Sono due mondi completamente diversi. Instagram ha un approccio più orizzontale, è più facile interagire in tempo reale attraverso i DM e creare contenuti in poco tempo e con relativa facilità. YouTube permette di creare contenuti più lunghi e approfonditi ma è prettamente verticale: nel box dei commenti è difficile costruire un confronto diretto. In più, creare video strutturati e al contempo accattivanti lascia molto più spazio alla creatività, anche se richiede tantissimo tempo. Non ho un canale preferito, sono felice di creare su entrambi, anche se YouTube mi dà più soddisfazioni a livello di apprezzamento della community.

Sappiamo che una delle tue passioni più grandi, se non la più grande in assoluto, è la letteratura americana. Da dove nasce questa vocazione? Quanto ha influito la tua esperienza negli Usa con ciò?

E’ una passione, o meglio una curiosità spasmodica, relativamente recente. Sono sempre stata una lettrice onnivora, con una predilezione per i classici – grandi storie e grandi personaggi – che continuo ad apprezzare tutt’oggi. Poi ho letto Pastorale americana di Philip Roth e il mio modo di guardare alla lettura è cambiato. Come ha potuto un libro su una vita meramente ipotetica – e soprattutto ambientato per la maggior parte dentro la testa piena di paranoie del protagonista – sconvolgermi così nel profondo? Allora non è tanto “il cosa” ma più “il come” a contare.
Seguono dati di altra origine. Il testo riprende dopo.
(* ===== verification/IoTracking.v ===== *)
(** * IoTracking: what the front ends report about requests in flight

    Models src/src/backends/common/io_tracking.rs and the [queues] and [stats]
    commands of src/src/backends/common/rpc.rs that read it.  A tracker is
    shared by one queue's thread and the RPC thread; each method is one step.

    The specification is a table of the requests in flight plus running totals;
    [tracker_refines] shows that the RPC view is exactly that table. *)
From S2P Require Import Prelude Metadata.

Definition EXTRA_TRACKING_SLOTS : nat := 8.

Inductive IoKind := KindRead | KindWrite | KindFlush.

(** [IoKind as u8] *)
Definition io_kind_code (k : IoKind) : Z :=
  match k with KindRead => 1 | KindWrite => 2 | KindFlush => 3 end.

Record IoRecord := mkIoRecord { io_kind : Z; offset_sectors : Z; length_sectors : Z }.

Record IoTracker := mkTracker {
  ios : list IoRecord;
  total_bytes_read : Z;
  total_bytes_written : Z;
  total_read_ops : Z;
  total_write_ops : Z;
  total_flush_ops : Z;
}.

Definition tracker_new (size : nat) : IoTracker :=
  mkTracker (replicate (size + EXTRA_TRACKING_SLOTS) (mkIoRecord 0 0 0)) 0 0 0 0 0.

Definition tracker_add_read (slot : nat) (offset length_ : Z) (t : IoTracker) : IoTracker :=
  let bytes := wrap64 (total_bytes_read t + wrap64 (length_ * Z.of_nat SECTOR_SIZE)) in
  let ops := wrap64 (total_read_ops t + 1) in
  let records := if decide (length (ios t) <= slot)%nat then ios t
                 else <[slot := mkIoRecord (io_kind_code KindRead) offset length_]> (ios t) in
  mkTracker records bytes (total_bytes_written t) ops (total_write_ops t) (total_flush_ops t).

Definition tracker_add_write (slot : nat) (offset length_ : Z) (t : IoTracker) : IoTracker :=
  let bytes := wrap64 (total_bytes_written t + wrap64 (length_ * Z.of_nat SECTOR_SIZE)) in
  let ops := wrap64 (total_write_ops t + 1) in
  let records := if decide (length (ios t) <= slot)%nat then ios t
                 else <[slot := mkIoRecord (io_kind_code KindWrite) offset length_]> (ios t) in
  mkTracker records (total_bytes_read t) bytes (total_read_ops t) ops (total_flush_ops t).

(** A flush only sets the kind: offset and length keep their old values. *)
Definition tracker_add_flush (slot : nat) (t : IoTracker) : IoTracker :=
  let records :=
    match ios t !! slot with
    | None => ios t
    | Some r => <[slot := mkIoRecord (io_kind_code KindFlush) (offset_sectors r) (length_sectors r)]> (ios t)
    end in
  mkTracker records (total_bytes_read t) (total_bytes_written t) (total_read_ops t) (total_write_ops t)
    (wrap64 (total_flush_ops t + 1)).

Definition tracker_clear (slot : nat) (t : IoTracker) : IoTracker :=
  let records :=
    match ios t !! slot with
    | None => ios t
    | Some r => <[slot := mkIoRecord 0 (offset_sectors r) (length_sectors r)]> (ios t)
    end in
  mkTracker records (total_bytes_read t) (total_bytes_written t) (total_read_ops t) (total_write_ops t)
    (total_flush_ops t).

(** The closure of [snapshot]; the [unreachable!()] arm is a panic. *)
Definition snapshot_one (r : IoRecord) : outcome (option (IoKind * Z * Z)) :=
  if io_kind r =? 0 then Done None
  else if io_kind r =? 1 then Done (Some (KindRead, offset_sectors r, length_sectors r))
  else if io_kind r =? 2 then Done (Some (KindWrite, offset_sectors r, length_sectors r))
  else if io_kind r =? 3 then Done (Some (KindFlush, offset_sectors r, length_sectors r))
  else Panic AssertionFailed.

Fixpoint snapshot_records (rs : list IoRecord) : outcome (list (IoKind * Z * Z)) :=
  match rs with
  | [] => Done []
  | r :: rs' =>
      o ← snapshot_one r;
      rest ← snapshot_records rs';
      Done (match o with Some x => x :: rest | None => rest end)
  end.

Definition snapshot (t : IoTracker) : outcome (list (IoKind * Z * Z)) := snapshot_records (ios t).

Definition cumulative_stats (t : IoTracker) : Z * Z * Z * Z * Z :=
  (total_bytes_read t, total_bytes_written t, total_read_ops t, total_write_ops t, total_flush_ops t).

(** ** The RPC view *)

(** The JSON values of the [queues] command. *)
Inductive IoView := ViewRead (offset length : Z) | ViewWrite (offset length : Z) | ViewFlush.

Definition view_of (io : IoKind * Z * Z) : IoView :=
  match io with
  | (KindRead, offset, len) => ViewRead offset len
  | (KindWrite, offset, len) => ViewWrite offset len
  | (KindFlush, _, _) => ViewFlush
  end.

Definition queue_snapshot (t : IoTracker) : outcome (list IoView) :=
  l ← snapshot t; Done (map view_of l).

(** ** Specification *)

Inductive tracker_op :=
| OpAdd (slot : nat) (v : IoView)
| OpClear (slot : nat).

Definition tracker_apply (o : tracker_op) (t : IoTracker) : IoTracker :=
  match o with
  | OpAdd slot (ViewRead off len) => tracker_add_read slot off len t
  | OpAdd slot (ViewWrite off len) => tracker_add_write slot off len t
  | OpAdd slot ViewFlush => tracker_add_flush slot t
  | OpClear slot => tracker_clear slot t
  end.

(** The table of requests in flight; slots past its end are not recorded. *)
Definition table_apply (o : tracker_op) (tbl : list (option IoView)) : list (option IoView) :=
  match o with
  | OpAdd slot v => <[slot := Some v]> tbl
  | OpClear slot => <[slot := None]> tbl
  end.

Definition op_stats (o : tracker_op) : Z * Z * Z * Z * Z :=
  match o with
  | OpAdd _ (ViewRead _ len) => (len * Z.of_nat SECTOR_SIZE, 0, 1, 0, 0)
  | OpAdd _ (ViewWrite _ len) => (0, len * Z.of_nat SECTOR_SIZE, 0, 1, 0)
  | OpAdd _ ViewFlush => (0, 0, 0, 0, 1)
  | OpClear _ => (0, 0, 0, 0, 0)
  end.

Definition add_stats (a b : Z * Z * Z * Z * Z) : Z * Z * Z * Z * Z :=
  let '(a1, a2, a3, a4, a5) := a in let '(b1, b2, b3, b4, b5) := b in
  (a1 + b1, a2 + b2, a3 + b3, a4 + b4, a5 + b5).

(** The totals as 64-bit counters show them. *)
Definition wrap_stats (a : Z * Z * Z * Z * Z) : Z * Z * Z * Z * Z :=
  let '(a1, a2, a3, a4, a5) := a in (wrap64 a1, wrap64 a2, wrap64 a3, wrap64 a4, wrap64 a5).

(** ** Refinement *)

Definition record_view (r : IoRecord) : option IoView :=
  if io_kind r =? 1 then Some (ViewRead (offset_sectors r) (length_sectors r))
  else if io_kind r =? 2 then Some (ViewWrite (offset_sectors r) (length_sectors r))
  else if io_kind r =? 3 then Some ViewFlush else None.

Definition record_ok (r : IoRecord) : Prop := 0 <= io_kind r <= 3.

Record refines (t : IoTracker) (tbl : list (option IoView)) (sums : Z * Z * Z * Z * Z) : Prop := {
  rf_table : map record_view (ios t) = tbl;
  rf_ok : Forall record_ok (ios t);
  rf_stats : cumulative_stats t = wrap_stats sums;
}.

Lemma wrap64_add a b : wrap64 (wrap64 a + wrap64 b) = wrap64 (a + b).
Proof. unfold wrap64. by rewrite <- Zplus_mod. Qed.
Lemma wrap64_add_l a b : wrap64 (wrap64 a + b) = wrap64 (a + b).
Proof. unfold wrap64. by rewrite Zplus_mod_idemp_l. Qed.

Lemma table_insert t tbl slot r records :
  map record_view (ios t) = tbl -> Forall record_ok (ios t) -> record_ok r ->
  records = (if decide (length (ios t) <= slot)%nat then ios t else <[slot := r]> (ios t)) ->
  map record_view records = <[slot := record_view r]> tbl /\ Forall record_ok records.
Proof.
  intros <- Hok Hr ->. case_decide.
  - rewrite list_insert_ge by (rewrite length_map; lia). done.
  - split; [apply (list_fmap_insert record_view)|by apply Forall_insert].
Qed.

Lemma set_kind_insert rs slot f :
  match rs !! slot with None => rs | Some r => <[slot := f r]> rs end =
  if decide (length rs <= slot)%nat then rs
  else <[slot := f (default (mkIoRecord 0 0 0) (rs !! slot))]> rs.
Proof.
  case_decide as Hl; [by rewrite lookup_ge_None_2|].
  destruct (lookup_lt_is_Some_2 rs slot) as [r ->]; [lia|done].
Qed.

(** One operation updates the table and the totals. *)
Lemma tracker_apply_refines o t tbl sums :
  refines t tbl sums -> refines (tracker_apply o t) (table_apply o tbl) (add_stats sums (op_stats o)).
Proof.
  intros [Ht Hok Hs]. destruct sums as [[[[s1 s2] s3] s4] s5]. unfold cumulative_stats in Hs. cbn in Hs. injection Hs as E1 E2 E3 E4 E5.
  assert (forall slot r records, record_ok r ->
    records = (if decide (length (ios t) <= slot)%nat then ios t else <[slot := r]> (ios t)) ->
    map record_view records = <[slot := record_view r]> tbl /\ Forall record_ok records) as Hins
    by (intros; by eapply table_insert).
  destruct o as [slot [off len|off len|]|slot]; cbn [tracker_apply table_apply op_stats add_stats].
  - destruct (Hins slot (mkIoRecord 1 off len) _ ltac:(unfold record_ok; cbn; lia) eq_refl) as [H1 H2].
    split; [done..|]. unfold cumulative_stats; cbn. by rewrite E1, E2, E3, E4, E5, wrap64_add, wrap64_add_l, !Z.add_0_r.
  - destruct (Hins slot (mkIoRecord 2 off len) _ ltac:(unfold record_ok; cbn; lia) eq_refl) as [H1 H2].
    split; [done..|]. unfold cumulative_stats; cbn. by rewrite E1, E2, E3, E4, E5, wrap64_add, wrap64_add_l, !Z.add_0_r.
  - pose (f := fun r => mkIoRecord 3 (offset_sectors r) (length_sectors r)).
    destruct (Hins slot (f _) _ ltac:(unfold record_ok; cbn; lia) (set_kind_insert (ios t) slot f)) as [H1 H2].
    split; [done..|]. unfold cumulative_stats; cbn. by rewrite E1, E2, E3, E4, E5, wrap64_add_l, !Z.add_0_r.
  - pose (f := fun r => mkIoRecord 0 (offset_sectors r) (length_sectors r)).
    destruct (Hins slot (f _) _ ltac:(unfold record_ok; cbn; lia) (set_kind_insert (ios t) slot f)) as [H1 H2].
    split; [done..|]. unfold cumulative_stats; cbn. by rewrite E1, E2, E3, E4, E5, !Z.add_0_r.
Qed.

Lemma queue_snapshot_refines t tbl sums : refines t tbl sums -> queue_snapshot t = Done (omap id tbl).
Proof.
  intros [<- Hok _]. unfold queue_snapshot, snapshot. induction Hok as [|r rs Hr _ IH]; [done|].
  cbn [snapshot_records map]. destruct (snapshot_records rs) as [l|]; [|done]. cbn [mbind outcome_bind] in *.
  injection IH as IH. unfold record_ok, snapshot_one, record_view in *. destruct r as [k o len]; cbn in *.
  assert (k = 0 \/ k = 1 \/ k = 2 \/ k = 3) as [-> | [-> | [-> | ->]]] by lia; cbn; by rewrite IH.
Qed.

Lemma tracker_new_refines n : refines (tracker_new n) (replicate (n + EXTRA_TRACKING_SLOTS) None) (0, 0, 0, 0, 0).
Proof.
  split; [apply (fmap_replicate record_view)| |done]. apply Forall_replicate. unfold record_ok; cbn. lia.
Qed.

(** C30: the RPC view of a tracker.  After any sequence of operations the
    [queues] command lists, in slot order, exactly the requests added and not
    cleared since (slots past the pre-allocated ones excepted), the [snapshot]
    never reaches its [unreachable!()] arm, and the counters are the sums over
    all requests modulo 2^64. *)
Theorem tracker_refines n ops :
  let t := foldl (flip tracker_apply) (tracker_new n) ops in
  queue_snapshot t = Done (omap id (foldl (flip table_apply) (replicate (n + EXTRA_TRACKING_SLOTS) None) ops)) /\
  cumulative_stats t = wrap_stats (foldl (fun s o => add_stats s (op_stats o)) (0, 0, 0, 0, 0) ops).
Proof.
  assert (forall t tbl sums, refines t tbl sums ->
    refines (foldl (flip tracker_apply) t ops) (foldl (flip table_apply) tbl ops)
      (foldl (fun s o => add_stats s (op_stats o)) sums ops)) as Hall.
  { induction ops as [|o ops IH]; intros t tbl sums Hr; [done|]. cbn. by apply IH, tracker_apply_refines. }
  pose proof (Hall _ _ _ (tracker_new_refines n)) as Hr. split; [by eapply queue_snapshot_refines|apply Hr].
Qed.

Example tracker_demo :
  queue_snapshot (foldl (flip tracker_apply) (tracker_new 2)
    [OpAdd 0 (ViewRead 8 1); OpAdd 1 (ViewWrite 16 2); OpAdd 3 ViewFlush; OpClear 0]) = Done [ViewWrite 16 2; ViewFlush].
Proof. reflexivity. Qed.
Trovo che nel panorama letterario statunitense ci siano esempi pazzeschi di questo teorema. Hanno un’affinità particolare con il concetto di alienazione, di “atomizzazione della società” per dirla alla Joan Didion, e quindi sanno cogliere il disagio e le nevrosi umane e raccontarle in un’ottica particolare. Pensiamo a David Foster Wallace, a DeLillo, perfino a Vonnegut. Poi vabbè, questo è il motivo principale, poi ce ne sono altri di contorno. Ad esempio che ho un legame particolare con gli Stati Uniti perché ci ho vissuto per qualche tempo e perché il mio compagno è del New Jersey, vicino a Philadelphia, oppure che mi affascina il mito della frontiera, dell’on the road, delle ipocrisie da middle class dei sobborghi, tutti paradigmi molto americani.
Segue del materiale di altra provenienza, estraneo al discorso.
(** [request_len] adds the descriptor lengths as [u32]s.  For a write with
    two data descriptors of 2 GiB the sum wraps to 0: the request passes the
    sector check, gets a slot sized for nothing, and copying the first
    descriptor out of it panics the worker. *)
Lemma write_len_wraps {C} `{IoChannel C} {M} `{GuestMemory M} {V} `{VirtQueue V}
    (t : UbiBlkBackendThread C) (g : Guest M V) w r c a1 a2 :
  data r = [(a1, 2147483648); (a2, 2147483648)] -> is_power_of_two (th_alignment t) = true ->
  Forall (fun s => Z.of_nat (length (read_buf w (slot_buffer s))) < 2147483648) (request_slots t) ->
  request_len r = 0%nat /\ process_write r c t g w = Panic IndexOutOfBounds.
Proof.
  intros Hd Hal Hsl. assert (request_len r = 0%nat) as Hl by (unfold request_len; by rewrite Hd).
  split; [done|]. unfold process_write. rewrite Hl.
  rewrite bool_decide_eq_true_2 by done. cbn [negb].
  destruct (get_request_slot 0 r c t w) as [[[id t'] w']|] eqn:Eg.
  2:{ unfold get_request_slot in Eg. destruct (find_slot _ _ _) as [[? ?]|]; [done|].
      unfold new_aligned in Eg. rewrite Hal in Eg. done. }
  cbn [mbind outcome_bind]. unfold index. destruct (request_slots t' !! id) as [s|] eqn:Es; [|done]. cbn [mbind outcome_bind].
  rewrite Hd. cbn [copy_from_guest]. unfold slice. rewrite decide_False; [done|]. cbn [plus].
  destruct (get_request_slot_buffer _ _ _ _ _ _ _ _ _ Eg Es) as [(s0 & Hs0 & -> & ->)|Hlen]; [|lia].
  rewrite Forall_forall in Hsl. specialize (Hsl _ Hs0). cbn beta in Hsl. lia.
Qed.

(** A "get device id" request without a data descriptor is accepted by
    [parse], and makes the worker panic on [request.data()[0]]. *)
Lemma get_id_without_data_panics {C} `{IoChannel C} {M} `{GuestMemory M} {V} `{VirtQueue V}
    (t : UbiBlkBackendThread C) (g : Guest M V) w h hd st bytes :
  is_write_only hd = false -> mem_read (g_mem g) (d_addr hd) 16 = (true, bytes) ->
  from_le (take 4 bytes) = VIRTIO_BLK_T_GET_ID ->
  has_next st = false -> is_write_only st = true -> 1 <= d_len st -> check_address (g_mem g) (d_addr st) = true ->
  process_chain (mkChain h [hd; st]) (t, g, w) = Panic IndexOutOfBounds.
Proof.
  intros Hh Hr Ht Hn Hw Hl Ha. unfold process_chain.
  assert (parse (g_mem g) (mkChain h [hd; st])
    = inr (mkRequest GetDeviceID [] (from_le (take 8 (drop 8 bytes))) (d_addr st))) as ->.
  { apply parse_spec. exists hd, [], st, [], bytes. split_and!; try done. by rewrite Ht. }
  done.
Qed.

(** ** A concrete guest *)

(** Flat memory. *)
#[global] Instance flat_memory : GuestMemory (list Z) := {
  check_address m a := (0 <=? a) && (a <? Z.of_nat (length m));
  mem_read m a n := if (0 <=? a) && bool_decide (Z.to_nat a + n <= length m)%nat
                    then (true, take n (drop (Z.to_nat a) m)) else (false, []);
  mem_write m a bs := if (0 <=? a) && bool_decide (Z.to_nat a + length bs <= length m)%nat
                      then (true, splice m (Z.to_nat a) bs) else (false, m);
}.

#[global] Instance flat_memory_laws : GuestMemoryLaws (list Z).
Proof.
  split; cbn.
  - intros m a n ok bs. destruct (_ && _) eqn:E; intros [= <- <-]; [|cbn; split; [lia|done]].
    apply andb_true_iff in E as [_ E%bool_decide_eq_true]. rewrite length_take, length_drop. lia.
  - intros m a b [E1 E2]%andb_true_iff. rewrite E1, bool_decide_eq_true_2; [done|]. cbn. lia.
  - intros m a bs a'. destruct ((0 <=? a) && bool_decide _) eqn:E; [|done]. cbn.
    apply andb_true_iff in E as [_ E%bool_decide_eq_true]. by rewrite length_splice by lia.
Qed.

(** A ring whose available heads stand for the chains [chain_of] gives. *)
Record DemoQueue (chain_of : nat -> DescChain) := mkRQ { rq_avail : list nat; rq_used : list nat }.
Arguments mkRQ {chain_of}.
Arguments rq_avail {chain_of}.
Arguments rq_used {chain_of}.

#[global] Instance demo_queue (chain_of : nat -> DescChain) : VirtQueue (DemoQueue chain_of) := {|
  pop_chain v := match rq_avail v with [] => None | h :: hs => Some (chain_of h, mkRQ hs (rq_used v)) end;
  add_used h v := if bool_decide (h < 256)%nat then (true, mkRQ (rq_avail v) (rq_used v ++ [h])) else (false, v);
  needs_notification v := (Some true, v);
  signal_used_queue v := (true, v);
  available v := length (rq_avail v);
  used_heads := rq_used;
  head_valid h := bool_decide (h < 256)%nat;
|}.

Lemma demo_queue_laws chain_of :
  (forall h, (head_index (chain_of h) < 256)%nat) -> VirtQueueLaws (DemoQueue chain_of).
Proof.
  intros Hc. split; cbn -[Nat.modulo]; try done.
  - intros v c v'. destruct (rq_avail v); [done|]. intros [= <- <-]. cbn. lia.
  - intros v c v'. destruct (rq_avail v); [done|]. by intros [= <- <-].
  - intros v c v'. destruct (rq_avail v) as [|h hs]; [done|]. intros [= <- <-].
    by apply bool_decide_eq_true.
  - intros h v E. by rewrite E.
  - intros h v. by case_bool_decide.
  - intros h v. by case_bool_decide.
Qed.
Il tuo gruppo di lettura, l’American Lit Club, è particolarmente seguito e amato. Da dove ti è venuta l’idea?

Mi fa sempre sorridere ripensare a come è nato l’ALC, perché è nato per sincero impulso. Tutto è partito dalla mia voglia di esplorare in modo più sistematico la letteratura americana. Nell’estate del 2020 mi sono detta: “ma non è che c’è qualcun altro che vuol fare la stessa cosa?”. Così ho proposto la mia idea sulle storie di Instagram e aperto un gruppo Telegram. Con il passare del tempo siamo diventati tantissimi e abbiamo fatto un percorso meraviglioso, tra tanti generi ed epoche diverse del panorama letterario americano. 

Restiamo sempre in tema ALC. A fine mese, grazie alla collaborazione con #lepagaie di @Gaialapasini, ci sarà anche un primo incontro live del gdl. Quanto sei emozionata? Ti saresti aspettata di arrivare a questo risultato?
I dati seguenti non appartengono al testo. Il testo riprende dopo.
#[local] Set Default Proof Using "All".
Notation St := (session_st SyncIoChannel S Pipe).

(** A session on the file [path], without faults and without a source. *)
Record file_session (st : St) : Prop := {
  fs_meta : ses_metadata st.1 = m;
  fs_source : ses_source st.1 = None;
  fs_file : sync_file (ses_channel st.1) = path;
  fs_idle : sync_finished (ses_channel st.1) = [];
  fs_disk : exists sy, w_disks st.2 !! path = Some (mkDisk data sy);
  fs_faults : w_faults st.2 = [];
  fs_writes : p_wfaults (ses_stream st.1) = [];
}.

Lemma read_stripe_sync id st :
  file_session st -> 0 <= id < stripe_count m ->
  let size := Z.to_nat (stripe_size m) in
  exists st', file_session st' /\ ses_stream st'.1 = ses_stream st.1 /\
    if decide (Datatypes.S (Z.to_nat id) * size <= length data)%nat
    then exists b, read_stripe rounds id st = Done (Ok b, st') /\
      read_buf st'.2 b = take size (drop (Z.to_nat id * size) data)
    else read_stripe rounds id st = Done (Err (IoError OtherIo), st').
Proof.
  destruct st as [s w]. intros F Hid size. pose proof F as [F1 F2 F3 F4 [sy F5] F6 F7]. cbn in F1, F2, F3, F4, F5, F6, F7.
  destruct (stripe_sectors_bound m Hwf) as (Hb & Hw & Es).
  assert (Z.to_nat (stripe_sector_count m) * SECTOR_SIZE = size)%nat as Esz by (unfold size, SECTOR_SIZE; lia).
  set (w1 := (alloc_buf size 0 w).2).
  assert (read_buf w1 (w_next w) = replicate size 0) as Ebuf by (apply (read_buf_alloc size 0 w)).
  pose proof (sync_read_file (wrap64 (id * stripe_sector_count m)) (stripe_sector_count m) (w_next w) 0
    (ses_channel s) w1 data sy) as E3.
  rewrite Esz, Ebuf, length_replicate, F3, offset_no_wrap in E3 by done. specialize (E3 eq_refl F6 F5). fold size in E3.
  cbv zeta in E3. set (src := take size _) in *. set (ok := bool_decide (length src = size)) in *.
  set (w2 := write_buf w1 (w_next w) (overlay (replicate size 0) src size)) in *.
  set (s' := with_ses_channel (mkSyncCh path (sync_writable (ses_channel s)) []) s).
  assert (read_stripe rounds id (s, w) =
    Done (if ok then Ok (w_next w) else Err (IoError OtherIo), (s', w2))) as Er.
  { unfold read_stripe. rewrite (eff_bind_ok _ _ (s, w) m (s, w)) by (cbn; by rewrite F1).
    rewrite (eff_bind_ok _ _ _ (w_next w) (s, w1)) by done. rewrite Hw. unfold on_channel.
    rewrite (eff_bind_ok _ _ _ tt (with_ses_channel (sync_finish (ses_channel s) 0 ok) s, w2))
      by (cbn [add_read sync_channel]; by rewrite E3).
    rewrite (eff_bind_ok _ _ _ tt (with_ses_channel (sync_finish (ses_channel s) 0 ok) s, w2)) by done.
    unfold mbind at 1, eff_bind. cbn [ses_channel with_ses_channel].
    destruct rounds as [|r']; [lia|]. rewrite (sync_wait r' 0 ok) by (cbn; by rewrite F4).
    cbn [mbind outcome_bind]. unfold s'. cbn. rewrite F3. by destruct ok. }
  exists (s', w2). split; [constructor; try done; by exists sy|]. split; [done|]. rewrite Er.
  assert (length src = size <-> Datatypes.S (Z.to_nat id) * size <= length data)%nat as Hsrc
    by (unfold src; rewrite length_take, length_drop; lia).
  case_decide as Hc; unfold ok.
  - rewrite bool_decide_true by by apply Hsrc. eexists; split; [done|].
    cbn [snd]. unfold w2. rewrite read_write_buf_eq. apply overlay_all; rewrite ?length_replicate; [by apply Hsrc|done].
  - by rewrite bool_decide_false by (rewrite Hsrc; done).
Qed.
Sono molto emozionata ma soprattutto euforica di incontrare altre persone con cui chiacchierare di libri!

Quali sono i tuoi tre libri preferiti? Siamo consapevoli che per un amante della lettura è infatti difficile individuarne solo uno…

Probabilmente la mia risposta cambia ogni dieci minuti ma in questo momento dico: I miserabili di Hugo, Pastorale americana di Roth e Amatissima di Morrison.

E invece quali sono tre libri che proprio non hai sopportato.

Sto per sganciare qualche bomba, pronti/e? Una vita come tante di Yanagihara, Il mondo nuovo di Huxley, Quella sera dorata di Cameron.

Come ti vedi tra dieci anni?

Proprio non saprei ma di sicuro ho un libro in borsa.

Il tuo più grande sogno nel cassetto.

Non lo dico ad alta voce, scaramanzia, sai com’è!